* **YOUR TASK**
In the entries that follow, how many lines include the string "unfold"? The answer is the number only.

----------

(** A network keeps its first record until it is updated or deleted; deleting it forgets
    everything about it. *)
Definition spec_op (v : View) (o : Op) : View :=
  match o with
  | OpCreate n => add_network v n
  | OpUpdate n => replace_network v n
  | OpDelete id' =>
      mkView (fun id => if id =? id' then None else v_network v id)
        (fun id a => if id =? id' then None else v_member v id a)
        (fun id => if id =? id' then [] else v_pools v id)
        (fun id => if id =? id' then [] else v_routes v id)
  | OpUpsert m => put_member v m
  | OpDeleteMember id' a' => remove_member v id' a'
  | OpPools id' ps => put_pools v id' ps
  | OpRoutes id' rs => put_routes v id' rs
  end.

#[global] Instance spec_op_proper : Proper (view_eq ==> eq ==> view_eq) spec_op.
Proof.
  intros v w (H1 & H2 & H3 & H4) o _ <-. destruct o; split_and!; intros; simpl; try done;
    first [by rewrite H1 | case_match; done | by case_decide].
Qed.

Lemma upsert_view s m : view_eq (mem_view (mem_upsert_member s m)) (put_member (mem_view s) m).
Proof.
  split_and!; try done. intros id a. simpl. unfold mem_get_member, mem_upsert_member. simpl.
  set (same := is_member (m_network_id m) (m_node_id m)).
  assert (same m = true) as Hm by (by apply is_member_spec).
  case_decide as Hd.
  - destruct Hd as [-> ->]. fold same. destruct (is_some (find same (members s))) eqn:E.
    + by apply find_update_same.
    + rewrite find_app, Hm. by destruct (find same (members s)).
  - assert (is_member id a m = false) as Hn by (apply is_member_false; unfold member_id; intros [= <- <-]; tauto).
    case_match.
    + apply find_update_other; [done|]. intros x Hx%is_member_spec. apply is_member_false. rewrite Hx.
      intros [= <- <-]. tauto.
    + rewrite find_app, Hn. by case_match.
Qed.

----------

* **WRITTEN SOLUTION**
2